Certain statements in this Form 10-Q relate to future events and expectations
and are forward-looking statements within the meaning of the Private Securities
Litigation Reform Act of 1995. Words such as "believe," "estimate," "will be,"
"will," "would," "expect," "anticipate," "plan," "forecast," "target," "guide,"
"project," "intend," "could," "should" or other similar words or expressions
often identify forward-looking statements. All statements other than statements
of historical fact are forward-looking statements, including, without
limitation, statements regarding our outlook, projections, forecasts or trend
descriptions.
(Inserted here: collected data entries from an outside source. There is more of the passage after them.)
(* ===== verification/Pipe.v ===== *)
(** * Pipes and file accesses ([Kernel/IPC/pipe.c], [Kernel/IPC/fileAccess.c]) *)

From S2P Require Import Prelude MemoryManager CircularBuffer KState ProcTable Semaphore.
Import Semaphore.

Module Pipe.

Definition PIPE_BUF_SIZE : Z := 1024.
Definition PIPE_WOULD_BLOCK : Z := -2.
Definition PIPE_SIZE : Z := 48.    (* sizeof(pipeCDT) *)

(** ** [pipe.c] *)

(** The kernel's allocator as a memory manager, for [newBuffer]. *)
#[local] Instance kernel_memory : MemoryManager kst := {|
  mm_alloc n s := match kalloc n s with KDone s' p => Some (p, s') | _ => None end;
  mm_free _ s := Some s;
  mm_inv _ := True; mm_live _ := ∅; mm_lo _ := 0; mm_hi _ := 0; mm_max _ := 0;
|}.

Definition k_newBuffer (size : Z) : K (option CircularBuffer.circularBufferCDT) := λ s,
  match CircularBuffer.newBuffer size s with Some (b, s') => KDone s' b | None => KFault end.

Definition set_buffer (b : option CircularBuffer.circularBufferCDT) (p : pipeCDT) : pipeCDT :=
  mkPipe b (dataAvailable p) (freeSpaces p) (readMutex p) (writeMutex p) (pipe_refCount p) (writerCount p).
Definition set_counts (refs writers : Z) (p : pipeCDT) : pipeCDT :=
  mkPipe (buffer p) (dataAvailable p) (freeSpaces p) (readMutex p) (writeMutex p) refs writers.

Definition pipe (p : Z) : K pipeCDT := kload k_pipes p.

(** [if (sem) freeSemaphore(sem)], which [freeSemaphore] tests again. *)
Definition freePipe (p : Z) : K unit :=
  if p =? 0 then mret ()
  else
    c ← pipe p;
    _ ← freeSemaphore (dataAvailable c);
    _ ← freeSemaphore (freeSpaces c);
    _ ← freeSemaphore (readMutex c);
    _ ← freeSemaphore (writeMutex c);
    kfree_pipe p.

(** The counters are read by nobody before they are set, so the model sets them at once. *)
Definition newPipe : K Z :=
  p ← kalloc PIPE_SIZE;
  if p =? 0 then mret 0
  else
    b ← k_newBuffer PIPE_BUF_SIZE;
    da ← newSemaphore 0;
    fs ← newSemaphore PIPE_BUF_SIZE;
    rm ← newSemaphore 1;
    wm ← newSemaphore 1;
    _ ← kmod (λ s, set_pipes (<[p := mkPipe b da fs rm wm 0 0]> (k_pipes s)) s);
    if bool_decide (b = None) || (da =? 0) || (fs =? 0) || (rm =? 0) || (wm =? 0)
    then _ ← freePipe p; mret 0
    else mret p.

Definition addPipeRef (p : Z) : K unit :=
  if p =? 0 then mret ()
  else kstore_pipe p (λ c, set_counts (i32 (pipe_refCount c + 1)) (writerCount c) c).
Definition addPipeWriter (p : Z) : K unit :=
  if p =? 0 then mret ()
  else kstore_pipe p (λ c, set_counts (pipe_refCount c) (i32 (writerCount c + 1)) c).

Definition removePipeRef (p : Z) : K unit :=
  if p =? 0 then mret ()
  else
    _ ← kstore_pipe p (λ c, set_counts (i32 (pipe_refCount c - 1)) (writerCount c) c);
    c ← pipe p;
    if pipe_refCount c <=? 0 then freePipe p else mret ().

(** [for (i = 0; i < count; i++) semPost(p->dataAvailable)] *)
Fixpoint post_times (n : nat) (p : Z) : K unit :=
  match n with
  | O => mret ()
  | S n => c ← pipe p; _ ← semPost (dataAvailable c); post_times n p
  end.
Definition forceReadersWakeUp (p count : Z) : K unit :=
  if p =? 0 then mret () else post_times (Z.to_nat count) p.

Definition removePipeWriter (p : Z) : K unit :=
  if p =? 0 then mret ()
  else
    _ ← kstore_pipe p (λ c, set_counts (pipe_refCount c) (i32 (writerCount c - 1)) c);
    c ← pipe p;
    if writerCount c <=? 0 then forceReadersWakeUp p ProcTable.MAX_PROCESSES else mret ().

Definition pipeHasData (p : Z) : K bool :=
  if p =? 0 then mret false else c ← pipe p; mret (CircularBuffer.bufferHasData (buffer c)).
Definition pipeIsFull (p : Z) : K bool :=
  if p =? 0 then mret false else c ← pipe p; mret (CircularBuffer.bufferIsFull (buffer c)).

(** [buf[n++] = bufferRead(p->buffer); semPost(p->freeSpaces)]; [acc] are the bytes stored in
    the caller's buffer so far.  Each round takes one byte, so the bytes in the buffer bound
    the rounds. *)
Fixpoint drain_loop (fuel : nat) (p count : Z) (acc : list Z) : K (list Z) :=
  if negb (Z.of_nat (length acc) <? count) then mret acc
  else
    has ← pipeHasData p;
    if negb has then mret acc
    else match fuel with
    | O => kfuel
    | S fuel =>
      c ← pipe p;
      let '(b, buf') := CircularBuffer.bufferRead (buffer c) in
      _ ← kstore_pipe p (set_buffer buf');
      _ ← semPost (freeSpaces c);
      drain_loop fuel p count (acc ++ [b])
    end.
Definition buffered (c : pipeCDT) : nat :=
  match buffer c with Some b => Z.to_nat (CircularBuffer.count b) | None => O end.
Definition drainBuffer (p count : Z) : K (list Z) :=
  c ← pipe p; drain_loop (buffered c) p count [].

(** A read answers its return value and the bytes it stored; [fuel] bounds the rounds in which
    a reader wakes up to an empty pipe and waits again. *)
Fixpoint read_loop (fuel : nat) (p count : Z) : K (Z * list Z) :=
  match fuel with
  | O => kfuel
  | S fuel =>
    c ← pipe p;
    _ ← semWait (dataAvailable c);
    c ← pipe p;
    _ ← semWait (readMutex c);
    has ← pipeHasData p;
    if (has : bool) then
      bytes ← drainBuffer p count;
      has ← pipeHasData p;
      c ← pipe p;
      _ ← (if (has : bool) then semPost (dataAvailable c) else mret 0);
      _ ← semPost (readMutex c);
      mret (Z.of_nat (length bytes), bytes)
    else
      c ← pipe p;
      if writerCount c <=? 0 then _ ← semPost (readMutex c); mret (0, [])
      else _ ← semPost (readMutex c); read_loop fuel p count
  end.

Definition pipeReadBlocking (fuel : nat) (p count : Z) : K (Z * list Z) :=
  has ← pipeHasData p;
  c ← pipe p;
  if negb has && (writerCount c <=? 0) then mret (0, []) else read_loop fuel p count.

Definition pipeReadNonblocking (p count : Z) : K (Z * list Z) :=
  has ← pipeHasData p;
  c ← pipe p;
  if negb has then mret (if 0 <? writerCount c then PIPE_WOULD_BLOCK else 0, [])
  else
    _ ← semWait (readMutex c);
    has ← pipeHasData p;
    c ← pipe p;
    if negb has then
      let hasWriters := 0 <? writerCount c in
      _ ← semPost (readMutex c);
      mret (if hasWriters then PIPE_WOULD_BLOCK else 0, [])
    else
      bytes ← drainBuffer p count;
      _ ← semPost (readMutex c);
      mret (Z.of_nat (length bytes), bytes).

Definition pipeRead (fuel : nat) (p count : Z) (nonblocking : bool) : K (Z * list Z) :=
  if (p =? 0) || (count =? 0) then mret (0, [])
  else if nonblocking then pipeReadNonblocking p count else pipeReadBlocking fuel p count.

(** [buf] are the bytes still to write and [n] how many were written; a round that finds no
    room after all is repeated, and [fuel] bounds the rounds. *)
Fixpoint write_loop (fuel : nat) (p : Z) (buf : list Z) (n : Z) (nonblocking : bool) : K Z :=
  match buf with
  | [] => c ← pipe p; _ ← semPost (writeMutex c); mret n
  | b :: rest =>
    match fuel with
    | O => kfuel
    | S fuel =>
      full ← pipeIsFull p;
      c ← pipe p;
      if nonblocking && full then
        _ ← semPost (writeMutex c); mret (if 0 <? n then n else PIPE_WOULD_BLOCK)
      else
        _ ← semWait (freeSpaces c);
        has ← pipeHasData p;
        let wasEmpty := negb has in
        c ← pipe p;
        let '(ok, buf') := CircularBuffer.bufferWrite b (buffer c) in
        _ ← kstore_pipe p (set_buffer buf');
        if negb (ok =? 0) then
          _ ← (if wasEmpty then semPost (dataAvailable c) else mret 0);
          write_loop fuel p rest (n + 1) nonblocking
        else write_loop fuel p (b :: rest) n nonblocking
    end
  end.

(** [buf] are the [count] bytes of the caller. *)
Definition pipeWrite (fuel : nat) (p : Z) (buf : list Z) (nonblocking : bool) : K Z :=
  if p =? 0 then mret (-1)
  else
    c ← pipe p;
    _ ← semWait (writeMutex c);
    write_loop fuel p buf 0 nonblocking.

End Pipe.

(** ** [fileAccess.c] *)

Module FileAccess.
Import Pipe.

Definition FILE_READ : Z := 1.
Definition FILE_WRITE : Z := 2.
Definition FILE_NONBLOCK : Z := 4.
Definition FILE_SIZE : Z := 16.    (* sizeof(fileAccessCDT) *)

Definition set_refs (v : Z) (f : fileAccessCDT) : fileAccessCDT := mkFile (fa_pipe f) (fa_flags f) v.
Definition set_flags (v : Z) (f : fileAccessCDT) : fileAccessCDT := mkFile (fa_pipe f) v (fa_refCount f).

Definition file (fa : Z) : K fileAccessCDT := kload k_files fa.

Definition has_flag (flags f : Z) : bool := negb (Z.land flags f =? 0).

Definition newFileAccess (p flags : Z) : K Z :=
  fa ← kalloc FILE_SIZE;
  if fa =? 0 then mret 0
  else
    _ ← kmod (λ s, set_files (<[fa := mkFile p flags 0]> (k_files s)) s);
    _ ← (if negb (p =? 0) then
           _ ← addPipeRef p;
           if has_flag flags FILE_WRITE then addPipeWriter p else mret ()
         else mret ());
    mret fa.

Definition freeFileAccess (fa : Z) : K unit :=
  if fa =? 0 then mret ()
  else
    f ← file fa;
    _ ← (if negb (fa_pipe f =? 0) then
           _ ← (if has_flag (fa_flags f) FILE_WRITE then removePipeWriter (fa_pipe f) else mret ());
           removePipeRef (fa_pipe f)
         else mret ());
    kfree_file fa.

Definition addFileRef (fa : Z) : K unit :=
  if fa =? 0 then mret () else kstore_file fa (λ f, set_refs (i32 (fa_refCount f + 1)) f).

Definition removeFileRef (fa : Z) : K unit :=
  if fa =? 0 then mret ()
  else
    _ ← kstore_file fa (λ f, set_refs (i32 (fa_refCount f - 1)) f);
    f ← file fa;
    if fa_refCount f <=? 0 then freeFileAccess fa else mret ().

Definition hasFlag (fa f : Z) : K bool :=
  if fa =? 0 then mret false else c ← file fa; mret (has_flag (fa_flags c) f).
Definition isReadable (fa : Z) : K bool := hasFlag fa FILE_READ.
Definition isWritable (fa : Z) : K bool := hasFlag fa FILE_WRITE.
Definition isNonblocking (fa : Z) : K bool := hasFlag fa FILE_NONBLOCK.

Definition fileRead (fuel : nat) (fa count : Z) : K (Z * list Z) :=
  r ← isReadable fa;
  if negb r then mret (-1, [])
  else f ← file fa; nb ← isNonblocking fa; pipeRead fuel (fa_pipe f) count nb.

Definition fileWrite (fuel : nat) (fa : Z) (buf : list Z) : K Z :=
  w ← isWritable fa;
  if negb w then mret (-1)
  else f ← file fa; nb ← isNonblocking fa; pipeWrite fuel (fa_pipe f) buf nb.

Definition setFileFlags (fa flags : Z) : K unit :=
  if fa =? 0 then mret () else kstore_file fa (set_flags flags).
Definition addFileFlags (fa flags : Z) : K unit :=
  if fa =? 0 then mret () else kstore_file fa (λ f, set_flags (u8 (Z.lor (fa_flags f) flags)) f).
Definition removeFileFlags (fa flags : Z) : K unit :=
  if fa =? 0 then mret () else kstore_file fa (λ f, set_flags (u8 (Z.land (fa_flags f) (Z.lnot flags))) f).

Definition cloneFile (fa : Z) : K Z :=
  if fa =? 0 then mret 0 else f ← file fa; newFileAccess (fa_pipe f) (fa_flags f).

Definition getFilePipe (fa : Z) : K Z :=
  if fa =? 0 then mret 0 else f ← file fa; mret (fa_pipe f).

Definition forceWakeOnPipe (fa count : Z) : K unit :=
  if fa =? 0 then mret () else f ← file fa; forceReadersWakeUp (fa_pipe f) count.

End FileAccess.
These statements do not guarantee future performance and speak
only as of the date they are made, and we do not undertake to update our
forward-looking statements.

Caterpillar's actual results may differ materially from those described or
implied in our forward-looking statements based on a number of factors,
including, but not limited to: (i) global and regional economic conditions and
economic conditions in the industries we serve; (ii) commodity price changes,
material price increases, fluctuations in demand for our products or significant
shortages of material; (iii) government monetary or fiscal policies; (iv)
political and economic risks, commercial instability and events beyond our
control in the countries in which we operate; (v) international trade policies
and their impact on demand for our products and our competitive position,
including the imposition of new tariffs or changes in existing tariff rates;
(vi) our ability to develop, produce and market quality products that meet our
customers' needs; (vii) the impact of the highly competitive environment in
which we operate on our sales and pricing; (viii) information technology
security threats and computer crime; (ix) inventory management decisions and
sourcing practices of our dealers and our OEM customers; (x) a failure to
realize, or a delay in realizing, all of the anticipated benefits of our
acquisitions, joint ventures or divestitures; (xi) union disputes or other
employee relations issues; (xii) adverse effects of unexpected events; (xiii)
disruptions or volatility in global financial markets limiting our sources of
liquidity or the liquidity of our customers, dealers and suppliers; (xiv)
failure to maintain our credit ratings and potential resulting increases to our
cost of borrowing and adverse effects on our cost of funds, liquidity,
competitive position and access to capital markets; (xv) our Financial Products
segment's risks associated with the financial services industry; (xvi) changes
in interest rates or market liquidity conditions; (xvii) an increase in
delinquencies, repossessions or net losses of Cat Financial's customers; (xviii)
currency fluctuations; (xix) our or Cat Financial's compliance with financial
and other restrictive covenants in debt agreements; (xx) increased pension plan
funding obligations; (xxi) alleged or actual violations of trade or
anti-corruption laws and regulations; (xxii) additional tax expense or exposure,
including the impact of U.S. tax reform; (xxiii) significant legal proceedings,
claims, lawsuits or government investigations; (xxiv) new regulations or changes
in financial services regulations; (xxv) compliance with environmental laws and
regulations; (xxvi) the duration and geographic spread of, business disruptions
caused by, and the overall global economic impact of, the COVID-19 pandemic; and
(xxvii) other factors described in more detail in Caterpillar's Forms 10-Q, 10-K
and other filings with the Securities and Exchange Commission.